START Provided data

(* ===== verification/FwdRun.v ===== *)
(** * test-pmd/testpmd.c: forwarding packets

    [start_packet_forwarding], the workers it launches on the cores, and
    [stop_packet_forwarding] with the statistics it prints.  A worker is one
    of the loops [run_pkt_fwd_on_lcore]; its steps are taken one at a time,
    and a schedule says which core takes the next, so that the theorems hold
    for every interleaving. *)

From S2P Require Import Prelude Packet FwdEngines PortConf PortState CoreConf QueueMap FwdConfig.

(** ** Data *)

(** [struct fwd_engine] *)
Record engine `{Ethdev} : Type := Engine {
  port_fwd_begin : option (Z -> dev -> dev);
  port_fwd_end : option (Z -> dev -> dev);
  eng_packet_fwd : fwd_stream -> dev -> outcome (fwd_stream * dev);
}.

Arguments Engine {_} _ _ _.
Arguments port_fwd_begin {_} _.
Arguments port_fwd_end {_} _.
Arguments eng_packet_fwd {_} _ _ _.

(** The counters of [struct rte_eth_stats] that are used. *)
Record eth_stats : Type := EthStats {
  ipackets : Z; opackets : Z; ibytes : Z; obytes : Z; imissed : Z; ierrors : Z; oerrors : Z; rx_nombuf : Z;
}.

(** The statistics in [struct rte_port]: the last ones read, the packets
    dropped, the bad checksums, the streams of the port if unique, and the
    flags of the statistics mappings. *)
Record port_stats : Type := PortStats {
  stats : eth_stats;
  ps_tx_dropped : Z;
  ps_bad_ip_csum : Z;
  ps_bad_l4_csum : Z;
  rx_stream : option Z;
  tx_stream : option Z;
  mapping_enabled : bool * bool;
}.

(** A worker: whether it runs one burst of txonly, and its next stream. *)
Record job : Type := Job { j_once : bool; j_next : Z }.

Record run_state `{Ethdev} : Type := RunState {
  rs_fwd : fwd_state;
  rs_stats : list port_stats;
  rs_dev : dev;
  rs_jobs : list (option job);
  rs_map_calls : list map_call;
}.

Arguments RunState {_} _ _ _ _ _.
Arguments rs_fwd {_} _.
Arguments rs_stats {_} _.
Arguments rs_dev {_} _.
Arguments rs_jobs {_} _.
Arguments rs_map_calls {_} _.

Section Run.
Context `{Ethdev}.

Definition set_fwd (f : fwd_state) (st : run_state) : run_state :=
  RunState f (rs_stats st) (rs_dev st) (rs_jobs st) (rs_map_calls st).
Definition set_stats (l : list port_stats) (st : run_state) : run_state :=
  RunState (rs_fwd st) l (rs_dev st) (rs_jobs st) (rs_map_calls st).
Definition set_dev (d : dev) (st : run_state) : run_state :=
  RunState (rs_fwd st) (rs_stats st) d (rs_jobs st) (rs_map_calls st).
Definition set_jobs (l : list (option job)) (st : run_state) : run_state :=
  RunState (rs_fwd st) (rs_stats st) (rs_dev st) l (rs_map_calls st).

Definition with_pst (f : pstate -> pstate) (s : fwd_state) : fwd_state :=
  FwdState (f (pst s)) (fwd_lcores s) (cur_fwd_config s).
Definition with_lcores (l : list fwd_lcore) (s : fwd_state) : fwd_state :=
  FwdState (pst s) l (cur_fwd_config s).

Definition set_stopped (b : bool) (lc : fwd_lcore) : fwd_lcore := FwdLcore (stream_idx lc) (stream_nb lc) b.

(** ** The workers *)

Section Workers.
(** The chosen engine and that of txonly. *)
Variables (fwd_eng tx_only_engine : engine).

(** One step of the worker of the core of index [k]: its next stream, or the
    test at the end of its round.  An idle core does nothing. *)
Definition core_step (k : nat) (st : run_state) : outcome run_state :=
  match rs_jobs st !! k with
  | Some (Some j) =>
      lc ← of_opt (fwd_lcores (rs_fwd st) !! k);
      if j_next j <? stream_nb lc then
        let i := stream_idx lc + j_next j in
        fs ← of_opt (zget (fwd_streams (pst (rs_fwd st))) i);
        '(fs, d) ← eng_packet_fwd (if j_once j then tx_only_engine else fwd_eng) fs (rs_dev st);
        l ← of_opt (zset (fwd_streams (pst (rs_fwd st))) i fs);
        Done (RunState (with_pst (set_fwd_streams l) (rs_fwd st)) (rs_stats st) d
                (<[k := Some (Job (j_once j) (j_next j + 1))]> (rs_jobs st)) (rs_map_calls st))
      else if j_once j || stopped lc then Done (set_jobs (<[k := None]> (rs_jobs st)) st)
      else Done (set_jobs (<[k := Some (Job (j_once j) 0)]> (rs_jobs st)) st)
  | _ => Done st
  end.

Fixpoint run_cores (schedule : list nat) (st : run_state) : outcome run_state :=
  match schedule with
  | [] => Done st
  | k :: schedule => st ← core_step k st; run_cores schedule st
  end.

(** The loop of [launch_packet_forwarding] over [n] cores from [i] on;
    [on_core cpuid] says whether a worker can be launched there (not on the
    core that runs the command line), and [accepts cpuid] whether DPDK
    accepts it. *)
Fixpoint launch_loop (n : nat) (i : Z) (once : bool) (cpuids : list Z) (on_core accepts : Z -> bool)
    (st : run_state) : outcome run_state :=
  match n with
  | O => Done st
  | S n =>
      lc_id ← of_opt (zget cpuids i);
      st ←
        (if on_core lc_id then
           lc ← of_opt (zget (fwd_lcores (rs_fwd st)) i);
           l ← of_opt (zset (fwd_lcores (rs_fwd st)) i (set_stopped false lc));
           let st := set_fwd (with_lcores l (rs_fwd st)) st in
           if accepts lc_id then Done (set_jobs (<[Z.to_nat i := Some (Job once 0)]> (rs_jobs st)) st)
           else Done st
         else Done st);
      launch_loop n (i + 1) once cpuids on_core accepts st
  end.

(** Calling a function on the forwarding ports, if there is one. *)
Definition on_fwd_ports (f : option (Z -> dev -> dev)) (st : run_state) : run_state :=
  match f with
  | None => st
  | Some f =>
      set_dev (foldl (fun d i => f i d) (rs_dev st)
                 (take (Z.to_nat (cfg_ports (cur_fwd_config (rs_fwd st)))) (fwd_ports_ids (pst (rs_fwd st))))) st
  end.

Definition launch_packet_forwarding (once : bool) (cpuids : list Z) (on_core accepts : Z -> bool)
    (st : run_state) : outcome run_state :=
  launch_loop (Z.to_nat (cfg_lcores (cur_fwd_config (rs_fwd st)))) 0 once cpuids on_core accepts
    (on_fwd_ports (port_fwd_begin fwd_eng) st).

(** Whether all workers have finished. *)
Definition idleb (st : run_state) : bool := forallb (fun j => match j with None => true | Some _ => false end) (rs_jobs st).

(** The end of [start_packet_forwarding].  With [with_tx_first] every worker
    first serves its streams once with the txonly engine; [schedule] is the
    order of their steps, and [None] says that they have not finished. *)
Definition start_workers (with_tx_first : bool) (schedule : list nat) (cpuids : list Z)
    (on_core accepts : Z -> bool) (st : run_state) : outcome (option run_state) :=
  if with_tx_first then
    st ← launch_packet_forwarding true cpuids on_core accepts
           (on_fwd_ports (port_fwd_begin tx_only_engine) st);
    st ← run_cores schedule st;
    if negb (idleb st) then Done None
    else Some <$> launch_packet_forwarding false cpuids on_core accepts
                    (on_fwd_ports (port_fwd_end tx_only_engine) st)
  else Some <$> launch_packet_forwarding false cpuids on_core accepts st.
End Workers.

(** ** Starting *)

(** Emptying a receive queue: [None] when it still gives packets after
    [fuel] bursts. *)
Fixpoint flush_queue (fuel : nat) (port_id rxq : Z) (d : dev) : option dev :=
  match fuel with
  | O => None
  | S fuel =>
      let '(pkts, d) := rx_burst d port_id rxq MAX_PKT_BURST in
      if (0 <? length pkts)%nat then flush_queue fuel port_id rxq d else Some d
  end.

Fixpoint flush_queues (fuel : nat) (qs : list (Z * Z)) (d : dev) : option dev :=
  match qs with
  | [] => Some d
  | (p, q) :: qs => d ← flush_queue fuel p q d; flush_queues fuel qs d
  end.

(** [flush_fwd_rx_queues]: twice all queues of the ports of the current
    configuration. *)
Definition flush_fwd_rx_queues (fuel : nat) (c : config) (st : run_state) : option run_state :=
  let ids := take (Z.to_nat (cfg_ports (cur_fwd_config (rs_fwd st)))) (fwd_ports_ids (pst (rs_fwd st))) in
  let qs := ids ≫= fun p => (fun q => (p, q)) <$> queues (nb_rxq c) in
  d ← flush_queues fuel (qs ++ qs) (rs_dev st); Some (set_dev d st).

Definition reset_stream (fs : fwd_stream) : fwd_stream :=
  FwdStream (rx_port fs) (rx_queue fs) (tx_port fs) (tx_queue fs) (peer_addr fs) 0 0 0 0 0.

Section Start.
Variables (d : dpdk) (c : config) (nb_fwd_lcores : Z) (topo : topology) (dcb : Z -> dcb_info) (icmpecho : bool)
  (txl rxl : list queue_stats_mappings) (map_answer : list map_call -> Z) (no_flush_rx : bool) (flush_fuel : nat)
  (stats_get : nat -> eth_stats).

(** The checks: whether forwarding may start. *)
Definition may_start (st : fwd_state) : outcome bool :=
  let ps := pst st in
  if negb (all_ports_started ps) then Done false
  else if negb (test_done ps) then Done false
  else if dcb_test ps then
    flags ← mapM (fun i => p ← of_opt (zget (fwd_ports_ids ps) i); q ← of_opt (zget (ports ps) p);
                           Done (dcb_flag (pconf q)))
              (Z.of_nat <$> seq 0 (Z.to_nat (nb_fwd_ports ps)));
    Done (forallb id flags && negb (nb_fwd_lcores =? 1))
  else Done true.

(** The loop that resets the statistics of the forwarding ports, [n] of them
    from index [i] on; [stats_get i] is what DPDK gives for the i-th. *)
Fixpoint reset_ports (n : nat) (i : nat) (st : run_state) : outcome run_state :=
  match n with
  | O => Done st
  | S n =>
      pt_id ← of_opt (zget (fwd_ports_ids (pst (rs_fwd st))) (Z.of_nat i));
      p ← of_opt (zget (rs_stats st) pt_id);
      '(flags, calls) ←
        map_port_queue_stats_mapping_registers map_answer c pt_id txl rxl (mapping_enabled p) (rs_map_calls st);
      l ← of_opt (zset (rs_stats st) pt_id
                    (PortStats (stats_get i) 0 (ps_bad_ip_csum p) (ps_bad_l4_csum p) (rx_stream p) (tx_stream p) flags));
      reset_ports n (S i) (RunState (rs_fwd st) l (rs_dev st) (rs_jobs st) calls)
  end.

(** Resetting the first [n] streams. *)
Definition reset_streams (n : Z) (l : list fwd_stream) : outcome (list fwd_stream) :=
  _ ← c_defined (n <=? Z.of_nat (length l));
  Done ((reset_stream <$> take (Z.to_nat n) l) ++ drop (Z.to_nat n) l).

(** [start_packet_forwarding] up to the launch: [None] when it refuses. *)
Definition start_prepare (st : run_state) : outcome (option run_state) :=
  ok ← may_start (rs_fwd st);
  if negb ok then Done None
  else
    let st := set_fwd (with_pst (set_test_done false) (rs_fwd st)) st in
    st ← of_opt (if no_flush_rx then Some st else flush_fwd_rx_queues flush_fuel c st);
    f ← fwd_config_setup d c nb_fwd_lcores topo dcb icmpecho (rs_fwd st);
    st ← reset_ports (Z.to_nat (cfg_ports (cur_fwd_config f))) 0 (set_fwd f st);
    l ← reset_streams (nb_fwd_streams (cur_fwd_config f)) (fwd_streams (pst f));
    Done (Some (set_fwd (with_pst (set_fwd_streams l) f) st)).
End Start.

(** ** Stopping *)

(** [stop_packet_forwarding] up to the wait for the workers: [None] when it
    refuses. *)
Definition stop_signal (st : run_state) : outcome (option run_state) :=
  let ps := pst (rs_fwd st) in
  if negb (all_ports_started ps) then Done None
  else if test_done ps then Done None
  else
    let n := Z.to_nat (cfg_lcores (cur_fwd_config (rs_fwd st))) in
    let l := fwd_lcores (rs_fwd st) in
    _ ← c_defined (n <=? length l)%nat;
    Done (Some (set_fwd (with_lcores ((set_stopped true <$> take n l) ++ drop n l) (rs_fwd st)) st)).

END Provided data

## Work required
Transcribe the records above exactly, from the opening line down to and including the line with "From S2P Require".

## Completed exercise
(* ===== verification/FwdRun.v ===== *)
(** * test-pmd/testpmd.c: forwarding packets

    [start_packet_forwarding], the workers it launches on the cores, and
    [stop_packet_forwarding] with the statistics it prints.  A worker is one
    of the loops [run_pkt_fwd_on_lcore]; its steps are taken one at a time,
    and a schedule says which core takes the next, so that the theorems hold
    for every interleaving. *)

From S2P Require Import Prelude Packet FwdEngines PortConf PortState CoreConf QueueMap FwdConfig.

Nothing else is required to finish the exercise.